[[ Source records, beginning ]]

(** * viki: the job registry and the job runner ([app/classes/jobs.py])

    A shallow embedding of the [Jobs] class.  The class keeps no state of
    its own besides three constant paths; everything it does goes through
    the file system, the [subprocess] module and a few library calls.  The
    embedding therefore threads an explicit [world] through every method:

    - the file system is a tree of directories and regular files, looked up
      by canonical paths (lists of names) after a POSIX-style resolution of
      the path string ([.], [..], repeated and trailing slashes);
      permissions, symbolic links, name-length limits and a full disk are
      outside the model;
    - Python exceptions are values of type [exn]; a method either returns,
      raises, or does not come back (a child process that never exits);
    - library functions whose text is not part of the repository
      ([ast.literal_eval], [json.dumps], [json.loads], the random source
      behind [uuid.uuid4], and what an arbitrary shell command does) are
      fields of an environment record [env], over which every statement is
      universally quantified. *)

From stdpp Require Import gmap strings list fin_maps.
From Stdlib Require Import ZArith NArith Ascii String.

#[local] Set Warnings "-register-all".
#[local] Open Scope string_scope.

(** ** Strings and path strings *)

Definition slash : ascii := "/"%char.
Definition nul : ascii := "000"%char.

(** Cut a string at every separator character: always at least one word,
    empty words kept. *)
Fixpoint split_by (is_sep : ascii -> bool) (s : string) : list string :=
  match s with
  | EmptyString => [EmptyString]
  | String c s' =>
      if is_sep c then EmptyString :: split_by is_sep s'
      else match split_by is_sep s' with
           | [] => [String c EmptyString]
           | w :: ws => String c w :: ws
           end
  end.

(** [s.split(sep)] for a one-character separator. *)
Definition split_on (sep : ascii) (s : string) : list string :=
  split_by (fun c => Ascii.eqb c sep) s.

Fixpoint all_chars (p : ascii -> bool) (s : string) : bool :=
  match s with
  | EmptyString => true
  | String c s' => p c && all_chars p s'
  end.

Fixpoint occurs (c : ascii) (s : string) : bool :=
  match s with
  | EmptyString => false
  | String c' s' => Ascii.eqb c' c || occurs c s'
  end.

Definition nonempty (s : string) : bool :=
  match s with EmptyString => false | _ => true end.

(** Drop the empty words a path string ends with (trailing slashes). *)
Fixpoint drop_trailing_empty (comps : list string) : list string :=
  match comps with
  | [] => []
  | c :: rest =>
      match drop_trailing_empty rest with
      | [] => if nonempty c then [c] else []
      | rest' => c :: rest'
      end
  end.

(** ** The file system *)

Inductive node :=
  | File (data : string)
  | Dir (children : gmap string node).

Inductive kind := KFile | KDir.

#[global] Instance kind_eq_dec : EqDecision kind.
Proof. solve_decision. Defined.

(** Canonical paths: the names from the root down. *)
Abbreviation cpath := (list string).

Fixpoint find (n : node) (p : cpath) : option node :=
  match p with
  | [] => Some n
  | c :: p' =>
      match n with
      | File _ => None
      | Dir ch => match ch !! c with
                  | Some n' => find n' p'
                  | None => None
                  end
      end
  end.

Definition kind_of (n : node) : kind :=
  match n with File _ => KFile | Dir _ => KDir end.

Definition kind_at (n : node) (p : cpath) : option kind :=
  kind_of <$> find n p.

Definition is_dir (n : node) (p : cpath) : bool :=
  match find n p with Some (Dir _) => true | _ => false end.

Definition is_file (n : node) (p : cpath) : bool :=
  match find n p with Some (File _) => true | _ => false end.

Definition read_at (n : node) (p : cpath) : option string :=
  match find n p with Some (File d) => Some d | _ => None end.

(** Replace (or create, or remove) the entry at [p]; the directories above
    [p] must exist, otherwise nothing changes.  The root is never replaced. *)
Fixpoint update (p : cpath) (f : option node -> option node) (n : node) : node :=
  match p with
  | [] => n
  | c :: p' =>
      match n with
      | File _ => n
      | Dir ch =>
          match p' with
          | [] => Dir (partial_alter f c ch)
          | _ :: _ => Dir (alter (update p' f) c ch)
          end
      end
  end.

Definition parent (p : cpath) : cpath := removelast p.

Inductive errno := ENOENT | ENOTDIR | EEXIST | EISDIR.

(** Pathname resolution from the directory [cur]: every component is looked
    up in a directory that must exist; [..] of the root is the root. *)
Fixpoint walk (root : node) (cur : cpath) (comps : list string) : errno + cpath :=
  match comps with
  | [] => inr cur
  | c :: rest =>
      match find root cur with
      | None => inl ENOENT
      | Some (File _) => inl ENOTDIR
      | Some (Dir _) =>
          if decide (c = "" ∨ c = ".") then walk root cur rest
          else if decide (c = "..") then walk root (parent cur) rest
          else walk root (cur ++ [c]) rest
      end
  end.

(** ** The world a method runs in *)

Record world := World {
  fs : node;              (* the file system *)
  cwd : cpath;            (* working directory of the interpreter *)
  drawn : nat;            (* how many random UUIDs were drawn so far *)
  ran : list string       (* ghost: the commands started by Popen, oldest first *)
}.
(** What the status of a result means.  VALID: a certificate was
    received, it matches the host name, it has not expired and at least
    [warning_days] whole days are left.  ERROR: exactly when there is an
    error text or the host name does not match. *)
Theorem check_host_status_meaning `{Network} (now self_timeout : Z) (fqdn : string)
    (port warning_days : Z) (host_name : option string) (timeout : option Z)
    (r : HostCheckResult.t) :
  check_host now self_timeout fqdn port warning_days host_name timeout = Py.Return r ->
  (HostCheckResult.status r = VALID ->
     exists cert,
       HostCheckResult.certificate r = Some cert /\
       verify_hostname cert fqdn = true /\
       now <= not_valid_after_utc cert /\
       warning_days
         <= ExpirationInfo.days_remaining (check_expiration now cert warning_days)) /\
  (HostCheckResult.status r = ERROR <->
     HostCheckResult.error r <> None \/ HostCheckResult.hostname_valid r = Some false).
Proof.
  intros E.
  destruct (check_host_cases now self_timeout fqdn port warning_days host_name timeout)
    as [(msg & E')|(cert & _ & E')]; rewrite E' in E; injection E as <-; cbn.
  - split; [discriminate|]. split; [intros _; left; discriminate | reflexivity].
  - destruct (verify_hostname cert fqdn) eqn:V; cbn.
    + split.
      * intros S. exists cert. repeat split.
        -- exact V.
        -- destruct (Z.gtb_spec now (not_valid_after_utc cert)) as [G|G];
             [discriminate | lia].
        -- destruct (now >? not_valid_after_utc cert); [discriminate|].
           cbn [negb andb] in S.
           destruct (Z.ltb_spec (timedelta_days (not_valid_after_utc cert - now))
                       warning_days); [discriminate | lia].
      * split.
        -- unfold CertificateParser.get_validity_period.
           destruct (now >? not_valid_after_utc cert); [discriminate|].
           cbn [negb andb].
           destruct (timedelta_days (not_valid_after_utc cert - now) <? warning_days);
             discriminate.
        -- intros [N|N]; [congruence | discriminate].
    + split; [discriminate|]. split; [intros _; now right | reflexivity].
Qed.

[[ Source records, end ]]

Only the lines from the one holding "as [(msg & E')|(cert" through the end of the listing should be given again, exactly and with both ends included.

The completed task:
    as [(msg & E')|(cert & _ & E')]; rewrite E' in E; injection E as <-; cbn.
  - split; [discriminate|]. split; [intros _; left; discriminate | reflexivity].
  - destruct (verify_hostname cert fqdn) eqn:V; cbn.
    + split.
      * intros S. exists cert. repeat split.
        -- exact V.
        -- destruct (Z.gtb_spec now (not_valid_after_utc cert)) as [G|G];
             [discriminate | lia].
        -- destruct (now >? not_valid_after_utc cert); [discriminate|].
           cbn [negb andb] in S.
           destruct (Z.ltb_spec (timedelta_days (not_valid_after_utc cert - now))
                       warning_days); [discriminate | lia].
      * split.
        -- unfold CertificateParser.get_validity_period.
           destruct (now >? not_valid_after_utc cert); [discriminate|].
           cbn [negb andb].
           destruct (timedelta_days (not_valid_after_utc cert - now) <? warning_days);
             discriminate.
        -- intros [N|N]; [congruence | discriminate].
    + split; [discriminate|]. split; [intros _; now right | reflexivity].
Qed.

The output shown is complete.